Of all the students Berzsenyi told me about it, one stood out: Jimmy Wilson. "In the long run, Jimmy was probably my major discovery," Berzsenyi says.
Wilson almost fell through the cracks. When he was a high school freshman, Wilson took part in a math competition. Berzsenyi happened to look at the shoulder of the scoring Wilson's solution to one of the tough problems in the competition.
"The solution he gave to the problem was a perfect solution," Berzsenyi says. "Somehow, the person who has been grading the solution did not recognize that it actually solved the problem, and very elegantly."
So Berzsenyi overruled the first judge and gave Wilson a top score.

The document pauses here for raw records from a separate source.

(** * AccelScript: the AST node model and the tree builder

    A shallow embedding of [src/parser.hpp] (the AST node model) and of
    [src/parser.cpp] (the visitor that turns a concrete syntax tree into
    AST nodes), together with the properties the specification states
    about them. *)

From Stdlib Require Import String Ascii List Bool NArith ZArith Lia.
Import ListNotations.

Set Warnings "-register-all".
Open Scope string_scope.

(** ** Outcomes of the C++ code

    A call either returns a value, leaves by an exception, or has no
    defined behaviour (the visitor dereferences the pointers its accessors
    return without testing them). *)

Inductive BuildError : Type :=
| UnsupportedConstruct (kind : string).

Inductive outcome (A : Type) : Type :=
| Returns (a : A)
| Throws (e : BuildError)
| Undefined.

Arguments Returns {A} a.
Arguments Throws {A} e.
Arguments Undefined {A}.

Definition bind {A B : Type} (c : outcome A) (k : A -> outcome B) : outcome B :=
  match c with
  | Returns a => k a
  | Throws e => Throws e
  | Undefined => Undefined
  end.

Declare Scope outcome_scope.
Delimit Scope outcome_scope with outcome.
Notation "x <- c ;; k" := (bind c (fun x => k))
  (at level 61, c at next level, right associativity) : outcome_scope.
Open Scope outcome_scope.

(** [p->member] on a pointer that may be null. *)
Definition deref {A : Type} (p : option A) : outcome A :=
  match p with
  | Some a => Returns a
  | None => Undefined
  end.

(** ** The concrete syntax tree *)

Module Antlr.

(** Modelled from the spec: the token types of the grammar (the generated
    AccelScriptLexer is not in src/).  The visitor only ever asks for
    [Identifier]; every other token type is a number. *)
Inductive TokenType : Type :=
| T_Identifier
| T_Other (ttype : N).

Definition TokenType_eqb (a b : TokenType) : bool :=
  match a, b with
  | T_Identifier, T_Identifier => true
  | T_Other m, T_Other n => N.eqb m n
  | _, _ => false
  end.

(** Modelled from the spec: a token of the external lexer, with its text and
    the offsets of its first and last character in the source text
    (spec 6: start/stop token byte offsets). *)
Record Token : Type := mkToken {
  getType : TokenType;
  tokenText : string;
  getStartIndex : N;
  getStopIndex : N
}.

(** Modelled from the spec: the productions of the grammar (the generated
    AccelScriptParser is not in src/).  The named ones are those whose
    contexts or accessors [src/parser.cpp] mentions; [ruleName] is the
    production's textual kind. *)
Inductive RuleKind : Type :=
| RuleProgram
| RuleStructDeclaration
| RuleShaderDeclaration
| RuleShaderType
| RuleParameterList
| RuleParameter
| RuleTypeSpecifier
| RuleOther (kind : string).

Definition ruleName (k : RuleKind) : string :=
  match k with
  | RuleProgram => "program"
  | RuleStructDeclaration => "structDeclaration"
  | RuleShaderDeclaration => "shaderDeclaration"
  | RuleShaderType => "shaderType"
  | RuleParameterList => "parameterList"
  | RuleParameter => "parameter"
  | RuleTypeSpecifier => "typeSpecifier"
  | RuleOther kind => kind
  end.

Definition RuleKind_eqb (a b : RuleKind) : bool :=
  match a, b with
  | RuleProgram, RuleProgram => true
  | RuleStructDeclaration, RuleStructDeclaration => true
  | RuleShaderDeclaration, RuleShaderDeclaration => true
  | RuleShaderType, RuleShaderType => true
  | RuleParameterList, RuleParameterList => true
  | RuleParameter, RuleParameter => true
  | RuleTypeSpecifier, RuleTypeSpecifier => true
  | RuleOther x, RuleOther y => String.eqb x y
  | _, _ => false
  end.

(** Modelled from the spec: a node of the concrete syntax tree (spec 6: per
    production node its textual kind, child token and sub-production
    accessors, and start/stop tokens).  A node is a heap object: [addr] is
    its address, which no accessor reads.  [start] and [stop] are pointers
    to the first and last token of the production and may be null. *)
Inductive ParseTree : Type :=
| TerminalNode (addr : N) (symbol : Token)
| RuleContext (addr : N) (rule : RuleKind) (start stop : option Token)
              (children : list ParseTree).

(** Modelled from the spec: the children of a node, tokens and
    sub-productions, left to right. *)
Definition children (t : ParseTree) : list ParseTree :=
  match t with
  | TerminalNode _ _ => []
  | RuleContext _ _ _ _ cs => cs
  end.

(** Modelled from the spec: [getStart()] and [getStop()], the start and stop
    token of a production. *)
Definition getStart (ctx : ParseTree) : option Token :=
  match ctx with
  | TerminalNode _ _ => None
  | RuleContext _ _ s _ _ => s
  end.

Definition getStop (ctx : ParseTree) : option Token :=
  match ctx with
  | TerminalNode _ _ => None
  | RuleContext _ _ _ e _ => e
  end.

(** Modelled from the spec: [getText()], the literal text of a node.  A
    terminal gives its token's text, a production the texts of its children
    joined with nothing in between. *)
Fixpoint getText (t : ParseTree) : string :=
  match t with
  | TerminalNode _ symbol => tokenText symbol
  | RuleContext _ _ _ _ cs =>
      fold_right (fun c acc => getText c ++ acc) "" cs
  end.

Definition is_token (ttype : TokenType) (t : ParseTree) : bool :=
  match t with
  | TerminalNode _ symbol => TokenType_eqb (getType symbol) ttype
  | RuleContext _ _ _ _ _ => false
  end.

Definition is_rule (k : RuleKind) (t : ParseTree) : bool :=
  match t with
  | TerminalNode _ _ => false
  | RuleContext _ rule _ _ _ => RuleKind_eqb rule k
  end.

(** Modelled from the spec: the child token accessor [getToken(ttype, i)],
    the i-th terminal child of that token type, or null. *)
Definition getToken (ttype : TokenType) (i : nat) (ctx : ParseTree)
  : option ParseTree :=
  nth_error (filter (is_token ttype) (children ctx)) i.

(** Modelled from the spec: the sub-production accessor
    [getRuleContexts<T>()], the children that are T contexts, in order. *)
Definition getRuleContexts (k : RuleKind) (ctx : ParseTree) : list ParseTree :=
  filter (is_rule k) (children ctx).

(** Modelled from the spec: the sub-production accessor
    [getRuleContext<T>(i)], the i-th child that is a T context, or null. *)
Definition getRuleContext (k : RuleKind) (i : nat) (ctx : ParseTree)
  : option ParseTree :=
  nth_error (getRuleContexts k ctx) i.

Courtesy of George Berzsenyi
Later in high school, Berzseny took Wilson and a bunch of other students to a math competition on the East Coast.
The concluding event at the competition was a game called Buzz.
Berzsenyi says, "The kid never heard of this before.
It's a counting game. Students stand in a circle and take turns counting, but there are complex rules where you replace numbers with words like "buzz," "bang" or "whack." Say the wrong word and you're out. It's very hard to keep the rules straight, especially as the count reaches into the hundreds.
Eventually, there were just two students left: the previous year's champion and Wilson.
"It was just unbelievable to watch," Berzsenyi recalls. "Very methodically, Jimmy just succeeded where the other kid did not."
For all his natural aptitude for math, at first Wilson did not do well in college. He dropped out of Texas A & M. Berzsenyi says it was because Wilson had not really learned how to study.
"At that time, I did not recognize some of the things I should have been doing," he says. "I still feel bad about it."
"I do not think he needs to feel that way at all," says Jimmy Wilson. Today he goes by Jim Wilson. He now has his college degree. He still lives in Beaumont, Texas. He has worked as an educator in the local school system for most of his adult life.
He's proud of what he did at East Coast math competition, proud of his math skills. He's especially proud of the day George Berzsenyi gave him a Rubik's Cube.
"'If you can solve it, you can keep it,'" Wilson recalls Berzsenyi saying.
It took him a couple of days, but solve it he did not.
Wilson recalled Berzsenyi telling him how impressed he was: "'Oh, by the way, I think you're the first person in the country to solve it.' "The cube Berzsenyi gave Wilson was one of those who brought back from Hungary, where the Rubik's Cube was invented. The U.S. version had so much to go on the market – it was so in 1980.
It's true Wilson did not achieve the kind of academic fame or financial success that some of Berzseny's other students did.
"I could look back with some regrets," Wilson says. But he has also found great fulfillment in helping the students he has been teaching about the years.
"To this day, I'm reaching out to help students improve their skills," he said. "That's when I was in high school with Dr. Berzsenyi," Wilson says.